(* ===== verification/GoNet.v ===== *)
(** * Go's [net] and [path/filepath]: host and port, textual IP addresses, lexical paths
    (with the separator of Unix). *)
From S2P Require Import Prelude GoStrings.

(** ** Host and port *)
Definition colon : ascii := ":"%char.
Definition lbracket : ascii := "["%char.
Definition rbracket : ascii := "]"%char.

(** [net.JoinHostPort] *)
Definition JoinHostPort (host port : string) : string :=
  if existsb (Ascii.eqb colon) (bytes host)
  then "[" +:+ host +:+ "]:" +:+ port
  else host +:+ ":" +:+ port.

Definition has_byte (a : ascii) (l : list ascii) : bool := existsb (Ascii.eqb a) l.

(** What stands before and after the first occurrence of a byte. *)
Fixpoint cut_first (a : ascii) (l : list ascii) : option (list ascii * list ascii) :=
  match l with
  | [] => None
  | b :: l' =>
      if Ascii.eqb a b then Some ([], l')
      else match cut_first a l' with
           | Some (x, y) => Some (b :: x, y)
           | None => None
           end
  end.
(** And the last occurrence. *)
Definition cut_last (a : ascii) (l : list ascii) : option (list ascii * list ascii) :=
  match cut_first a (rev l) with
  | Some (x, y) => Some (rev y, rev x)
  | None => None
  end.

Definition addr_error (what s : string) : error :=
  errors_New ("address " +:+ s +:+ ": " +:+ what).
Definition missing_port := addr_error "missing port in address".
Definition too_many_colons := addr_error "too many colons in address".

(** The last two checks of [net.SplitHostPort]: the text after the brackets the host may
    have has none. *)
Definition no_brackets (s : string) (after_open after_close : list ascii)
    (r : string * string) : result (string * string) :=
  if has_byte lbracket after_open then Err (addr_error "unexpected '[' in address" s) else
  if has_byte rbracket after_close then Err (addr_error "unexpected ']' in address" s) else
  Ok r.

(** [net.SplitHostPort] *)
Definition SplitHostPort (s : string) : result (string * string) :=
  let l := bytes s in
  match cut_last colon l with
  | None => Err (missing_port s)
  | Some (before, port) =>
      match l with
      | b :: inner =>
          if Ascii.eqb lbracket b then
            match cut_first rbracket inner with
            | None => Err (addr_error "missing ']' in address" s)
            | Some (host, rest) =>
                (* the first ']' has to stand just before the last ':' *)
                if has_byte colon rest then
                  match rest with
                  | c :: rest' =>
                      if Ascii.eqb colon c then
                        if has_byte colon rest' then Err (too_many_colons s)
                        else no_brackets s inner rest (of_bytes host, of_bytes port)
                      else Err (missing_port s)
                  | [] => Err (missing_port s)
                  end
                else Err (missing_port s)
            end
          else if has_byte colon before then Err (too_many_colons s)
          else no_brackets s l l (of_bytes before, of_bytes port)
      | [] => Err (missing_port s)
      end
  end.

Example split_v4 : SplitHostPort "192.0.2.1:53" = Ok ("192.0.2.1", "53").
Proof. reflexivity. Qed.
Example split_v6 : SplitHostPort "[2001:503:ba3e::2:30]:53" = Ok ("2001:503:ba3e::2:30", "53").
Proof. reflexivity. Qed.
Example split_missing : SplitHostPort "[::1]" = Err (missing_port "[::1]").
Proof. reflexivity. Qed.
Example split_colons : SplitHostPort "::1:53" = Err (too_many_colons "::1:53").
Proof. reflexivity. Qed.

(** ** Textual IP addresses *)
Definition digit_value (a : ascii) : option Z :=
  if is_digit a then Some (byte_code a - 48) else None.
Definition hex_value (a : ascii) : option Z :=
  if is_digit a then Some (byte_code a - 48)
  else if in_range 97 102 a then Some (byte_code a - 87)
  else if in_range 65 70 a then Some (byte_code a - 55)
  else None.

Fixpoint number (value : ascii -> option Z) (radix acc : Z) (l : list ascii) : option Z :=
  match l with
  | [] => Some acc
  | a :: l' => match value a with
               | Some d => number value radix (radix * acc + d) l'
               | None => None
               end
  end.

(** An octet: one to three digits without a leading zero, at most 255. *)
Definition octet (s : string) : option Z :=
  match bytes s with
  | [] => None
  | a :: l =>
      if Ascii.eqb a "0"%char && Nat.ltb 0 (length l) then None
      else if Nat.ltb 3 (length (a :: l)) then None
      else match number digit_value 10 0 (a :: l) with
           | Some z => if z <=? 255 then Some z else None
           | None => None
           end
  end.

Definition parse_v4 (s : string) : option (list Z) :=
  match map octet (Split s "."%char) with
  | [Some a; Some b; Some c; Some d] => Some [a; b; c; d]
  | _ => None
  end.

(** A group of an IPv6 address: one to four hexadecimal digits. *)
Definition group (s : string) : option Z :=
  let l := bytes s in
  if Nat.ltb 0 (length l) && Nat.leb (length l) 4 then number hex_value 16 0 l else None.

(** Groups separated by colons; the last may be a dotted IPv4 address. *)
Fixpoint groups (parts : list string) : option (list Z) :=
  match parts with
  | [] => Some []
  | [p] =>
      match group p with
      | Some g => Some [g]
      | None => match parse_v4 p with
                | Some [a; b; c; d] => Some [256 * a + b; 256 * c + d]
                | _ => None
                end
      end
  | p :: parts' =>
      match group p, groups parts' with
      | Some g, Some gs => Some (g :: gs)
      | _, _ => None
      end
  end.

(** What stands before and after the first empty part, the ellipsis. *)
Fixpoint ellipsis (parts : list string) : option (list string * list string) :=
  match parts with
  | [] => None
  | p :: parts' =>
      if p == "" then Some ([], parts')
      else match ellipsis parts' with
           | Some (x, y) => Some (p :: x, y)
           | None => None
           end
  end.

Definition parse_v6 (s : string) : option (list Z) :=
  let parts := Split s colon in
  let finish (before after : list string) :=
    match groups before, groups after with
    | Some x, Some y =>
        let n := (length x + length y)%nat in
        if Nat.ltb n 8 then Some (x ++ replicate (8 - n) 0 ++ y) else None
    | _, _ => None
    end in
  (* the part before an ellipsis holds no dotted address *)
  let plain := forallb (fun p => match group p with Some _ => true | None => false end) in
  match parts with
  | "" :: "" :: [""] => finish [] []
  | "" :: "" :: after => finish [] after
  | "" :: _ => None
  | _ =>
      match ellipsis parts with
      | None => match groups parts with
                | Some gs => if Nat.eqb (length gs) 8 then Some gs else None
                | None => None
                end
      | Some (before, [""]) => if plain before then finish before [] else None
      | Some (before, after) =>
          if plain before && negb (bool_decide (after = [])) then finish before after else None
      end
  end.

Inductive IP :=
| IPv4 (octets : list Z)
| IPv6 (groups : list Z).

(** [net.ParseIP]: an IPv4 address, or an IPv6 address without a zone; an address that
    maps IPv4 into IPv6 is the IPv4 address to every method. *)
Definition ParseIP (s : string) : option IP :=
  if has_byte colon (bytes s) then
    match parse_v6 s with
    | Some [0; 0; 0; 0; 0; 65535; x; y] => Some (IPv4 [x / 256; x mod 256; y / 256; y mod 256])
    | Some gs => Some (IPv6 gs)
    | None => None
    end
  else IPv4 <$> parse_v4 s.

Definition IsLoopback (ip : IP) : bool :=
  match ip with
  | IPv4 (a :: _) => a =? 127
  | IPv6 gs => bool_decide (gs = [0; 0; 0; 0; 0; 0; 0; 1])
  | _ => false
  end.

(** 10/8, 172.16/12, 192.168/16 and fc00::/7. *)
Definition IsPrivate (ip : IP) : bool :=
  match ip with
  | IPv4 (a :: b :: _) =>
      (a =? 10) || ((a =? 172) && (Z.land b 240 =? 16)) || ((a =? 192) && (b =? 168))
  | IPv6 (g :: _) => Z.land g 65024 =? 64512
  | _ => false
  end.

Example parse_loopback : ParseIP "127.0.0.1" = Some (IPv4 [127; 0; 0; 1]).
Proof. reflexivity. Qed.
Example parse_v6_loopback : ParseIP "::1" = Some (IPv6 [0; 0; 0; 0; 0; 0; 0; 1]).
Proof. reflexivity. Qed.
Example parse_any : ParseIP "::" = Some (IPv6 [0; 0; 0; 0; 0; 0; 0; 0]).
Proof. reflexivity. Qed.
Example parse_v6_middle :
  ParseIP "2001:503:ba3e::2:30" = Some (IPv6 [0x2001; 0x503; 0xba3e; 0; 0; 0; 2; 0x30]).
Proof. reflexivity. Qed.
Example parse_v6_trailing : ParseIP "fe80::" = Some (IPv6 [0xfe80; 0; 0; 0; 0; 0; 0; 0]).
Proof. reflexivity. Qed.
Example parse_mapped : ParseIP "::ffff:10.0.0.1" = Some (IPv4 [10; 0; 0; 1]).
Proof. reflexivity. Qed.
Example parse_leading_zero : ParseIP "127.0.0.01" = None.
Proof. reflexivity. Qed.
Example parse_two_ellipses : ParseIP "1::2::3" = None.
Proof. reflexivity. Qed.
Example parse_single_colon : ParseIP ":1:2:3:4:5:6:7" = None.
Proof. reflexivity. Qed.

(** ** Lexical paths *)
Definition slash : ascii := "/"%char.

(** [filepath.IsAbs] *)
Definition IsAbs (path : string) : bool := HasPrefix path "/".

(** The elements of a path without empty ones and dots, innermost first; a double dot
    removes the element before it and, at the root, nothing. *)
Fixpoint resolve (rooted : bool) (stack elements : list string) : list string :=
  match elements with
  | [] => stack
  | e :: elements' =>
      if (e == "") || (e == ".") then resolve rooted stack elements'
      else if e == ".." then
        match stack with
        | x :: stack' =>
            if x == ".." then resolve rooted (e :: stack) elements'
            else resolve rooted stack' elements'
        | [] => resolve rooted (if rooted then [] else [e]) elements'
        end
      else resolve rooted (e :: stack) elements'
  end.

Definition path_elements (path : string) : list string :=
  rev (resolve (IsAbs path) [] (Split path slash)).

(** [filepath.Clean] *)
Definition Clean (path : string) : string :=
  let joined := Join (path_elements path) "/" in
  if IsAbs path then "/" +:+ joined
  else if joined == "" then "." else joined.

Fixpoint drop_common (a b : list string) : list string * list string :=
  match a, b with
  | x :: a', y :: b' => if x == y then drop_common a' b' else (a, b)
  | _, _ => (a, b)
  end.

(** [filepath.Rel]: the elements of the target below what it shares with the base, after one
    double dot for every further element of the base. *)
Definition Rel (base target : string) : result string :=
  if Clean target == Clean base then Ok "." else
  if negb (Bool.eqb (IsAbs base) (IsAbs target))
  then Err (errors_New ("Rel: can't make " +:+ target +:+ " relative to " +:+ base)) else
  let '(b, t) := drop_common (path_elements base) (path_elements target) in
  if existsb (fun e => e == "..") b
  then Err (errors_New ("Rel: can't make " +:+ target +:+ " relative to " +:+ base))
  else Ok (Join (map (fun _ => "..") b ++ t) "/").

Example clean_dots : Clean "/var/lib/../run//x/./y" = "/var/run/x/y".
Proof. reflexivity. Qed.
Example clean_root : Clean "/../.." = "/".
Proof. reflexivity. Qed.
Example clean_relative : Clean "../a/../../b" = "../../b".
Proof. reflexivity. Qed.
Example rel_below : Rel "/var/lib" "/var/lib/x/y" = Ok "x/y".
Proof. reflexivity. Qed.
Example rel_beside : Rel "/var/lib" "/var/run/x" = Ok "../run/x".
Proof. reflexivity. Qed.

□ □ □ □

To do: Copy out every line of the data that includes "IsAbs".

Problem solution:
(** [filepath.IsAbs] *)
Definition IsAbs (path : string) : bool := HasPrefix path "/".
  rev (resolve (IsAbs path) [] (Split path slash)).
  if IsAbs path then "/" +:+ joined
  if negb (Bool.eqb (IsAbs base) (IsAbs target))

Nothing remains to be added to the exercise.